───── Data for this exercise ─────

Definition pos_rank (stg : stage) (st : io_state) (p : cpos) : nat :=
  match p with
  | PLoop _ rest _ =>
      40 * length rest + (match stg with Suspended => 1 | _ => 0 end) + if decide (st = IDLE) then 34 else 12
  | PContext _ rest _ => 40 * length rest + if decide (st = IDLE) then 33 else 11
  | PPoll _ rest _ ph => 40 * length rest + phase_rank st ph
  | POut _ => match stg with Suspended => 2 | Running => 1 | Finished => 0 end
  end.

Definition kernel_rank k : nat :=
  (if e_flight k then 1 else 0) + if e_armed k && (e_signaled k || e_flight k) then 9 else 0.

Definition callbacks_rank fs : nat := total (λ f, S (frank f)) fs.

Definition rank v : nat :=
  pos_rank (v_stage v) (c_state (v_ghost v)) (v_pos v) + kernel_rank (v_kernel v) +
  callbacks_rank (v_old v) + callbacks_rank (v_fs v).

#[local] Arguments success : simpl never.

(** A step of the poll of a task that is only polled when it was woken. *)
Lemma enext_rank ph x g k ph' g' k' :
  allowed ph (c_state g) → ph ≠ EP_call → (ph = EP_rearm → e_signaled k = false ∧ e_flight k = false) →
  enext knd (Some socket) w ph x g k = Some (ph', (g', k')) →
  (match ph' with EP_done (Ready _) => 4 | _ => S (phase_rank (c_state g') ph') end ≤ phase_rank (c_state g) ph)%nat ∧
  (kernel_rank k' ≤ kernel_rank k)%nat.
Proof.
  intros Ha Hph Hre Hn. destruct ph; simpl in Ha, Hn |- *; try done.
  - destruct Ha as [Ha|Ha]; rewrite Ha in Hn |- *; simplify_eq/=; by split.
  - rewrite Ha in Hn. simplify_eq/=. by split.
  - destruct (success knd (e_error k)); [simplify_eq/=; split; lia|]. case_decide; simplify_eq/=; split; lia.
  - simplify_eq/=. split; lia.
  - simplify_eq/=. split; lia.
  - simplify_eq/=. split; lia.
  - simplify_eq/=. split; [lia|]. unfold kernel_rank. simpl.
    destruct (e_armed k), (e_flight k), (e_signaled k); simpl; lia.
  - simplify_eq/=. split; [lia|]. unfold kernel_rank. simpl. destruct (Hre eq_refl) as [-> ->]. simpl. lia.
  - simplify_eq/=. split; lia.
  - unfold equery in Hn. destruct (e_flight k) eqn:Hf; [done|].
    assert (kernel_rank k' = kernel_rank k ∧ ∃ z, ph' = EP_take z ∧ g' = g) as (-> & z & -> & ->).
    { destruct (e_outcome k) as [[|[]]|]; simplify_eq/=; by eauto. }
    simpl. split; lia.
  - case_decide; simplify_eq/=; split; lia.
  - simplify_eq/=. split; lia.
Qed.

Lemma call_rank x g k ph' g' k' :
  enext knd (Some socket) w EP_call x g k = Some (ph', (g', k')) → e_armed k && (e_signaled k || e_flight k) = false →
  (phase_rank (c_state g') ph' + kernel_rank k' < 30)%nat.
Proof.
  intros Hn Hk. simpl in Hn. destruct x as [|x]; [done|]. unfold estart_op, after_start in Hn. simpl in Hn.
  destruct x as [| |e]; simplify_eq/=.
  - unfold kernel_rank. simpl. destruct (e_armed k); simpl; lia.
  - unfold kernel_rank. simpl. destruct (e_armed k); simpl; lia.
  - case_decide; simplify_eq/=. unfold kernel_rank. simpl. destruct (e_armed k), (e_signaled k); simpl; lia.
Qed.

Lemma fnext_rank f c f' c' :
  fnext f c = Some (f', c') →
  (frank f' < frank f)%nat ∨ f = FTest ∧ f' = FStart ∧ c_state c = SCHEDULING.
Proof.
  intros Hn. destruct f; simpl in Hn; try done; try (simplify_eq/=; left; lia).
  - case_decide; simplify_eq/=; [by right|left; lia].
  - case_decide; simplify_eq/=; left; lia.
  - destruct (aw_take (c_waker c)). simplify_eq/=. left. lia.
Qed.

Lemma fnext_idle f g f' g' : fnext f g = Some (f', g') → c_state g' = IDLE → c_state g = IDLE.
Proof.
  intros Hn Hs. destruct f; simpl in Hn; try done; try (by simplify_eq/=).
  - case_decide; by simplify_eq/=.
  - destruct (aw_take (c_waker g)). by simplify_eq/=.
Qed.

Lemma pos_rank_idle stg st st' p :
  (st' = IDLE → st = IDLE) → (pos_rank stg st' p ≤ pos_rank stg st p)%nat.
Proof.
  intros Hs. destruct p as [a rest n|a rest n|a rest n ph|r]; simpl; [| |destruct ph; simpl; try lia|lia];
    (destruct (decide (st' = IDLE)) as [Hst|]; [rewrite decide_True by auto; lia|]); case_decide; lia.
Qed.

Lemma callbacks_rank_insert fs i f f' :
  fs !! i = Some f →
  (callbacks_rank (<[i := f']> fs) + S (frank f) = callbacks_rank fs + S (frank f'))%nat.
Proof. apply (total_insert (λ f, S (frank f))). Qed.

Lemma callbacks_rank_delete fs i :
  fs !! i = Some FEnd → (callbacks_rank (delete i fs) + 1 = callbacks_rank fs)%nat.
Proof. apply (total_delete (λ f, S (frank f))). Qed.

Lemma callbacks_rank_app fs1 fs2 : callbacks_rank (fs1 ++ fs2) = (callbacks_rank fs1 + callbacks_rank fs2)%nat.
Proof. apply (total_app (λ f, S (frank f))). Qed.

(** The call is made in a system at rest. *)
Lemma spot_call a rest n g k fs calls ends :
  spot sock_addr connectex socket addrs w a rest n (Some EP_call) g k fs calls ends →
  e_armed k && (e_signaled k || e_flight k) = false.
Proof.
  intros (pre & errs & _ & _ & _ & [[_ (-> & -> & ->) _ _ _]|[(h & _ & _ & []) _ _ _ _]]). done.
Qed.

(** The wait is armed again after the event was reset. *)
Lemma spot_rearm a rest n g k fs calls ends :
  spot sock_addr connectex socket addrs w a rest n (Some EP_rearm) g k fs calls ends →
  e_signaled k = false ∧ e_flight k = false.
Proof.
  intros (pre & errs & _ & _ & _ & [[[] _ _ _ _]|[(h & Hi & _ & _) _ _ _ _]]).
  by destruct Hi as [[] _ _ _|[] _ _ _|r _ _ (? & _) [_ ?] _ _|_ [] _].
Qed.

Lemma spot_query a rest n h g k fs calls ends :
  spot sock_addr connectex socket addrs w a rest n (Some (EP_query h)) g k fs calls ends → e_flight k = false.
Proof.
  intros (pre & errs & _ & _ & _ & [[[] _ _ _ _]|[(hs & Hi & _ & _) _ _ _ _]]).
  by destruct Hi as [[] _ _ _|[] _ _ _|r _ _ (? & _) _ _ _|_ [] _].
Qed.

Definition waits_at l v : Prop :=
  ∃ i, l = LCallback i ∧ (v_old v ++ v_fs v) !! i = Some FTest ∧ c_state (v_cells v) = SCHEDULING.

Lemma arrive_rank a rest n ph c g old fs k calls ends m :
  (match ph with EP_done (Ready _) => 4 | _ => S (phase_rank (c_state g) ph) end ≤ m)%nat →
  allowed ph (c_state g) ∨ ph = EP_done Pending →
  (rank (arrive (W := W) (waker := waker) a rest n ph c g old fs k calls ends) <
   40 * length rest + m + kernel_rank k + callbacks_rank old + callbacks_rank fs)%nat.
Proof.
  intros Hm Ha.
  assert ((∃ r, ph = EP_done (Ready r)) ∨
    arrive (W := W) (waker := waker) a rest n ph c g old fs k calls ends =
      View Running (PPoll a rest n ph) c g old fs k calls ends ∧
    (S (phase_rank (c_state g) ph) ≤ m)%nat) as [[r ->]|[-> Hle]].
  { destruct ph as [| | | | | | | | | | | | | |[]]; by eauto. }
  - unfold rank. destruct r as [r|e]; simpl; [lia|]. rewrite callbacks_rank_app.
    change (callbacks_rank []) with 0%nat. destruct Ha as [Hs|]; [|done].
    destruct rest; simpl in *; [lia|]. rewrite Hs. simpl. lia.
  - unfold rank. simpl. lia.
Qed.

Lemma rank_move l v v' :
  move l v v' → valid v → wakes w v → (rank v' < rank v)%nat ∨ waits_at l v ∧ (rank v' ≤ S (rank v))%nat.
Proof.
  intros Hm [_ Hag Hp] [_ _ Hn].
  destruct Hm as [p c g old fs k calls ends Hw|x a rest n c g old fs k calls ends|x a rest n c g old fs k calls ends
    |a rest n ph x ph' c c' g g' old fs k k' calls ends Hc Hg Hph|a rest n x ph' c c' g g' old fs k k' calls ends Hc Hg
    |a rest n c g old fs k calls ends|r c g old fs k calls ends|st p c g old fs k calls ends e Hf
    |st p c g old fs k calls ends Hs|st p c c' g old fs k calls ends i f f' Hi Hc
    |st p c c' g g' old fs k calls ends i f f' Hle Hi Hc Hg|st p c g old fs k calls ends i Hi
    |st p c g old fs k calls ends i Hle Hi]; simpl in Hag, Hp.
  - left. unfold rank. simpl. destruct p; simpl in *; try done; lia.
  - left. unfold rank. simpl. case_decide; lia.
  - left. unfold rank. simpl. case_decide; lia.
  - left. destruct Hp as [Hp _].
    eapply polling_notified in Hn as (Ha & _ & _); [|exact Hg].
    assert (ph = EP_rearm → e_signaled k = false ∧ e_flight k = false) as Hre by (intros ->; by eapply spot_rearm).
    destruct (enext_rank _ _ _ _ _ _ _ Ha Hph Hre Hg) as [Hr Hk].
    eapply enext_allowed in Ha as Ha'; [|exact Hg].
    pose proof (arrive_rank a rest n ph' c' g' old fs k' calls ends _ Hr) as Har. unfold rank at 2. simpl.
    assert (allowed ph' (c_state g') ∨ ph' = EP_done Pending) as Hph'.
    { destruct ph' as [| | | | | | | | | | | | | |[]]; auto. }
    specialize (Har Hph'). lia.
  - left. destruct Hp as [Hp _]. pose proof (call_rank _ _ _ _ _ _ Hg (spot_call _ _ _ _ _ _ _ _ Hp)) as Hr.
    unfold rank. simpl. lia.
  - left. unfold rank. simpl. destruct Hn as [Hn _]. rewrite decide_False by done. lia.
  - left. unfold rank. simpl. lia.
  - left. unfold rank, kernel_rank. simpl. rewrite Hf. destruct (e_armed k), (e_signaled k); simpl; lia.
  - left. unfold rank, kernel_rank. simpl. rewrite callbacks_rank_app.
    apply andb_prop in Hs as [-> ->]. change (callbacks_rank [FStart]) with 7%nat. simpl. lia.
  - pose proof (callbacks_rank_insert old i f f' Hi) as Hins. unfold rank, waits_at. simpl.
    destruct (fnext_rank _ _ _ _ Hc) as [Hr|(-> & -> & Hs)]; [left; lia|right]. simpl in Hins. split; [|lia].
    exists i. split_and!; [done| |done]. by apply lookup_app_l_Some.
  - pose proof (callbacks_rank_insert fs _ f f' Hi) as Hins.
    pose proof (pos_rank_idle st (c_state g) (c_state g') p (fnext_idle _ _ _ _ Hg)) as Hpos.
    unfold rank, waits_at. simpl.
    destruct (fnext_rank _ _ _ _ Hc) as [Hr|(-> & -> & Hs)]; [left; lia|right]. simpl in Hins. split; [|lia].
    exists i. split_and!; [done| |done]. by rewrite lookup_app_r.
  - pose proof (callbacks_rank_delete old i Hi). left. unfold rank. simpl. lia.
  - pose proof (callbacks_rank_delete fs _ Hi). left. unfold rank. simpl. lia.
Qed.

Lemma waits_spins l v (c : cconfig) : views v c → waits_at l v → spins l c = true.
Proof.
  intros (_ & Hcb & Hc & _) (i & -> & Hi & Hs). simpl. rewrite Hcb, list_lookup_fmap, Hi, Hc. simpl.
  by apply bool_decide_eq_true.
Qed.

Lemma rank_exec ls v (c c' : cconfig) :
  reach v → views v c → exec (H := connect_lts sock_addr connectex socket event addrs w false) ls c = Some c' →
  (length ls ≤ rank v + 2 * spun ls c)%nat.
Proof.
  revert v c. induction ls as [|l ls IH]; intros v c Hr Hv Hex; simpl; [lia|].
  change (cstep l c ≫= exec (H := connect_lts sock_addr connectex socket event addrs w false) ls = Some c') in Hex.
  destruct (cstep l c) as [c1|] eqn:Hst; [|done]. simpl in Hex.
  pose proof (reach_valid _ _ _ _ _ _ v Hr) as Hva.
  destruct (step_moves _ _ _ _ _ _ _ l v c c1 Hv Hva Hst) as (v1 & Hm & Hv1).
  assert (reach v1) as Hr1 by (by econstructor). specialize (IH v1 c1 Hr1 Hv1 Hex).
  destruct (rank_move l v v1 Hm Hva (reach_wakes _ _ _ _ _ v Hr)) as [Hlt|[Hw Hle]]; [lia|].
  rewrite (waits_spins l v c Hv Hw). lia.
Qed.

Lemma rank_start : (rank (vstart addrs w) ≤ 40 * length addrs + 2)%nat.
Proof. unfold rank, vstart. simpl. unfold kernel_rank, callbacks_rank. destruct addrs; simpl; lia. Qed.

─────

#### Task item
Exact duplication is required for the lines above, from the line that contains "- unfold rank. simpl. lia." to the line that contains "pose proof (arrive_rank", inclusive; omit all others.

#### Written answer
  - unfold rank. simpl. lia.
Qed.

Lemma rank_move l v v' :
  move l v v' → valid v → wakes w v → (rank v' < rank v)%nat ∨ waits_at l v ∧ (rank v' ≤ S (rank v))%nat.
Proof.
  intros Hm [_ Hag Hp] [_ _ Hn].
  destruct Hm as [p c g old fs k calls ends Hw|x a rest n c g old fs k calls ends|x a rest n c g old fs k calls ends
    |a rest n ph x ph' c c' g g' old fs k k' calls ends Hc Hg Hph|a rest n x ph' c c' g g' old fs k k' calls ends Hc Hg
    |a rest n c g old fs k calls ends|r c g old fs k calls ends|st p c g old fs k calls ends e Hf
    |st p c g old fs k calls ends Hs|st p c c' g old fs k calls ends i f f' Hi Hc
    |st p c c' g g' old fs k calls ends i f f' Hle Hi Hc Hg|st p c g old fs k calls ends i Hi
    |st p c g old fs k calls ends i Hle Hi]; simpl in Hag, Hp.
  - left. unfold rank. simpl. destruct p; simpl in *; try done; lia.
  - left. unfold rank. simpl. case_decide; lia.
  - left. unfold rank. simpl. case_decide; lia.
  - left. destruct Hp as [Hp _].
    eapply polling_notified in Hn as (Ha & _ & _); [|exact Hg].
    assert (ph = EP_rearm → e_signaled k = false ∧ e_flight k = false) as Hre by (intros ->; by eapply spot_rearm).
    destruct (enext_rank _ _ _ _ _ _ _ Ha Hph Hre Hg) as [Hr Hk].
    eapply enext_allowed in Ha as Ha'; [|exact Hg].
    pose proof (arrive_rank a rest n ph' c' g' old fs k' calls ends _ Hr) as Har. unfold rank at 2. simpl.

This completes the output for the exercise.